Brain and Mind. Body and Soul. They are so intimately interwoven that it is absurd to try to describe them separately. How to you describe the difference between what you are and who you are? I have a really good team to help me put myself in order. I'll be visiting them both today. It's going to be a long afternoon.

My Therapist is a sort of Buddhist Evangelical Christian who has amazing listening skills, great compassion, and a deep sense of professionalism. He hears my stories. He gives me homework. He cares. He has talked me down from a few ledges over the years, though never one quite as high or narrow as this one.

I met my Psychiatrist during my stay in the mental hospital, back before I became The Famous Cancer Boy Who Didn't Die. He speaks very softly, and always seems to be seeing just a layer or two deeper than the surface. He also listens to my stories. He asks questions. Then he stares at me quietly, sometimes for an uncomfortable length of time. I once worked with a plumber who would squat down and stare at the empty space where a sink or a water heater or a pool filter was supposed to go. He would stare quietly for a long time, not speaking, not writing anything down. When he was ready, he would walk to his truck and start pulling fittings. Within an hour or so, he could assemble a maze of elbows and joints and valves so complex that I couldn't even follow them with my eye. They fit tight, and they worked. He was just that good.

That's the way my doc looks at me. When he is ready, he pulls out his prescription pad and scribbles something on it. Sometimes he hands it to me. Sometimes he calls it in himself. It's often some stuff that I've never heard of before. And it usually works.

Today, after I see my therapist, I'll be visiting the doc for a tune-up. He hasn't seen me this screwed up in a long time, but working in the hospital, I'm sure he's seen worse. I have two hopes for our meeting today. I hope he doesn't say I have to go back to the nut house. And I hope he can use that x-ray vision of his to find my short circuit on the first try.

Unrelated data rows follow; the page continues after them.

(* ===== verification/Xvedit.v ===== *)
(** * The line editor (src/xvedit.c)

    The linked list of nodes is the list of their texts, [contents->end] the
    index of the node it points to, or none once that node has been freed.
    Strings are lists of characters without the NUL.  Text goes to the terminal
    as a list of characters; input lines come from a list.  A store beyond the
    bytes [malloc] really gave (its rounding to units is in Umalloc.v), a null
    pointer followed and a list made cyclic stop the model with a [Panic].
    [junk] stands for the bytes of a fresh block that [convert_range] does not
    set but [atoi] reads after four digits. *)

From S2P Require Import Prelude Printf Umalloc Sh Cron.

(** [count] and [changes] as the code keeps them, the texts, [end], and whether
    a freed node is still linked. *)
Record contents := mk_contents {
  ct_lines : list (list Z);
  ct_count : Z;
  ct_changes : Z;
  ct_end : option nat;
  ct_freed : bool
}.

(** Bytes usable in a block of [malloc(n)]. *)
Definition usable (n : Z) : Z := 8 * (nunits_of n - 1).

Definition COLON : Z := 58.

(** ** The list *)

Definition append (line : list Z) (c : contents) : res contents :=
  match ct_end c with
  | None => Panic "end freed"
  | Some e => Ok (mk_contents (take (S e) (ct_lines c) ++ [line]) (ct_count c + 1) (ct_changes c) (Some (S e)) (ct_freed c))
  end.

Definition end_cmd (text : list Z) (c : contents) : res contents :=
  let* c := append text c in
  Ok (mk_contents (ct_lines c) (ct_count c) (ct_changes c + 1) (ct_end c) (ct_freed c)).

(** The node after which the new one goes, from node [i] (1-based) on. *)
Fixpoint add_loop (num i : Z) (new_line : list Z) (l : list (list Z)) : option (list (list Z)) :=
  match l with
  | [] => None
  | ln :: l' =>
      if i + 1 =? num then Some (ln :: new_line :: l')
      else match add_loop num (i + 1) new_line l' with Some l'' => Some (ln :: l'') | None => None end
  end.

(** Where [end] points after a node was put in behind node [p] (0-based). *)
Definition shift_end (p : Z) (e : option nat) : option nat :=
  match e with Some e => Some (if p <? Z.of_nat e then S e else e) | None => None end.
Lemma dinode_get_ext m m' o y : (forall j, o <= j < o + DINODE_SIZE -> m' j = m j) -> dinode_get m' o y = dinode_get m o y.
Proof.
  intros H. unfold DINODE_SIZE in H. unfold dinode_get, get_addrs.
  rewrite !(ld16_ext m' m) by (intros; apply H; lia). rewrite (ld32_ext m' m (o + 8)) by (intros; apply H; lia). f_equal.
  apply map_ext_in. intros j Hj. apply in_seq in Hj. change (Z.to_nat (NDIRECT + 1)) with 13%nat in Hj. apply ld32_ext. intros k Hk. apply H. lia.
Qed.

Lemma slot_put_other d i j x : length (i_addrs x) = 13%nat -> 0 <= i < NINODES -> 0 <= j < NINODES -> j <> i ->
  slot (dset d (IBLOCK i sb) (dinode_put (d (IBLOCK i sb)) (dip_off i) x)) j = slot d j.
Proof.
  intros Hl Hi Hj Hne. unfold slot. destruct (Z.eq_dec (IBLOCK j sb) (IBLOCK i sb)) as [E|E]; [|by rewrite dset_ne].
  rewrite E, dset_eq. apply dinode_get_ext. intros k Hk. apply dinode_put_out; [done|]. unfold IBLOCK, dip_off, DINODE_SIZE in *. change IPB with 8 in *. zdiv.
Qed.

Lemma whole_addrs d fr own i x y l : i_addrs y = i_addrs x -> whole d fr own i x l -> whole d fr own i y l.
Proof.
  intros E. assert (Ha : forall j, addr y j = addr x j) by (intros j; unfold addr; by rewrite E).
  assert (Hfb : forall bn, fb d y bn = fb d x bn).
  { intros bn. destruct (Z.lt_ge_cases bn NDIRECT); [rewrite !fb_direct by done; auto | rewrite !fb_indirect by done; by rewrite !Ha]. }
  intros [Hlen Hnb Hown Hnone Hind Hinj Hne Hdata]. split; try (intros; rewrite ?Hfb, ?Ha, ?E; by auto).
  intros bn bn'. rewrite !Hfb. auto.
Qed.

(** The addresses of a file are block numbers or 0. *)
Lemma whole_range d fr own i x l : whole d fr own i x l -> fr <= FSSIZE -> Forall (fun a => 0 <= a < 2 ^ 32) (i_addrs x).
Proof.
  intros Hw Hf. pose proof nmeta_pos. unfold FSSIZE in Hf. apply (Forall_nth _ 0). intros j Hj. rewrite (k_len _ _ _ _ _ _ _ _ Hw) in Hj.
  assert (nth j (i_addrs x) 0 = addr x (Z.of_nat j)) as -> by (unfold addr; by rewrite Nat2Z.id).
  destruct (Z.lt_ge_cases (Z.of_nat j) NDIRECT) as [Hd|Hd].
  - rewrite <- (fb_direct d) by done. destruct (Z.lt_ge_cases (Z.of_nat j) (nbl (len l))) as [Hb|Hb].
    + destruct (k_own _ _ _ _ _ _ _ _ Hw (Z.of_nat j) ltac:(lia)). lia.
    + rewrite (k_none _ _ _ _ _ _ _ _ Hw) by (split; [done|]; unfold MAXFILE; change NINDIRECT with 128; lia). lia.
  - assert (Z.of_nat j = NDIRECT) as -> by (unfold NDIRECT in *; lia). pose proof (k_ind _ _ _ _ _ _ _ _ Hw) as Hi. destruct (NDIRECT <? _); lia.
Qed.

(** ** The image while files are added *)

(** Blocks taken by all the files. *)
Definition total (fl : list (Z * list Z)) : Z := foldr (fun e a => need (len (snd e)) + a) 0 fl.

(** [fl] lists type and content of the inodes 1, 2, ... *)
Record holds (s : mkst) (own : Z -> Z) (fl : list (Z * list Z)) : Prop := {
  h_inode : freeinode s = 1 + Z.of_nat (length fl) /\ freeinode s <= NINODES;
  h_block : freeblock s = nmeta + total fl /\ freeblock s <= FSSIZE;
  h_zero : zero_from (img s) (freeblock s);
  h_boot b : 0 <= b < 32 -> img s b = (if b =? 1 then sb_encode (fun _ => 0) sb else fun _ => 0);
  h_file k t l : fl !! k = Some (t, l) -> slot (img s) (1 + Z.of_nat k) = mk_inode 0 0 0 false false t 0 0 1 (len l) (i_addrs (slot (img s) (1 + Z.of_nat k))) /\
    0 < t < 2 ^ 15 /\ whole (img s) (freeblock s) own (1 + Z.of_nat k) (slot (img s) (1 + Z.of_nat k)) l
}.

Lemma need_nonneg n : 0 <= n -> 0 <= need n.
Proof. intros H. unfold need. assert (0 <= nbl n) by (unfold nbl, BSIZE; apply Z.div_pos; lia). destruct (_ <? _); lia. Qed.

Lemma len_nonneg l : 0 <= len l.
Proof. unfold len. lia. Qed.

Lemma mk_total_nonneg fl : 0 <= total fl.
Proof. induction fl as [|e fl IH]; [done|]. unfold total in *. cbn [foldr]. pose proof (need_nonneg (len e.2) (len_nonneg _)). lia. Qed.

Lemma mk_total_insert fl k t l t' l' : fl !! k = Some (t, l) -> total (<[k := (t', l')]> fl) = total fl + need (len l') - need (len l).
Proof.
  revert k. induction fl as [|e fl IH]; intros [|k] E; try done.
  - injection E as ->. cbn. lia.
  - cbn in E. specialize (IH k E). change (<[S k:=(t', l')]> (e :: fl)) with (e :: <[k:=(t', l')]> fl). unfold total in *. cbn [foldr]. rewrite IH. lia.
Qed.

Lemma total_app a b : total (a ++ b) = total a + total b.
Proof. unfold total. rewrite foldr_app. induction a as [|e a IH]; cbn; [done|]. rewrite IH. lia. Qed.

You can sometimes just wait out a mild depressive episode. A day under the covers or a walk in the sun can be enough to chase the shadows away and make everything look bright again. But you have to treat the big ones differently. You go into this battle knowing that there won't be a quick solution and the one you do find is liable to hurt like hell. Rigorous honesty can be painful. Once the chemistry is right, you have to start telling yourself the truth, and there aren't many people who can stand that for very long. That's one reason so many people never get better. Sometimes its easier to just live with the pain. That's not a luxury I can afford.

People I love are sick and dying. Every day, it seems. I see their faces when I close my eyes and I feel their prayers when they know I'm hurting. I hear their voices when I run. I have a wife to love. Dogs to feed, Miles to log. Money to raise. Tomorrow, there will be more people diagnosed with cancer. More people in pain. More people afraid. Who need to know there's hope. Who need to share the stories. Who need to live strong.

Last night, I talked to Mrs P about all this. All these people. Especially the fallen ones. I am left alive while good men and women are gone. I feel like I have to justify that somehow. I can't live in a world where such things happen for no reason. I feel as if they purchased my life with their own. I owe it to them to be the best man I can.

And that means I have to get well. I have to take the time to get myself healthy so I can go back to work.

C'mon, doc. Let's reach into this rat's nest get these wires untangled. Please?

Peace,
Pennsy

1 comment:

  1. My thoughts and prayers are with you...as somone who has suffered with depression nearly all of my life, I can relate, and understand this all too well.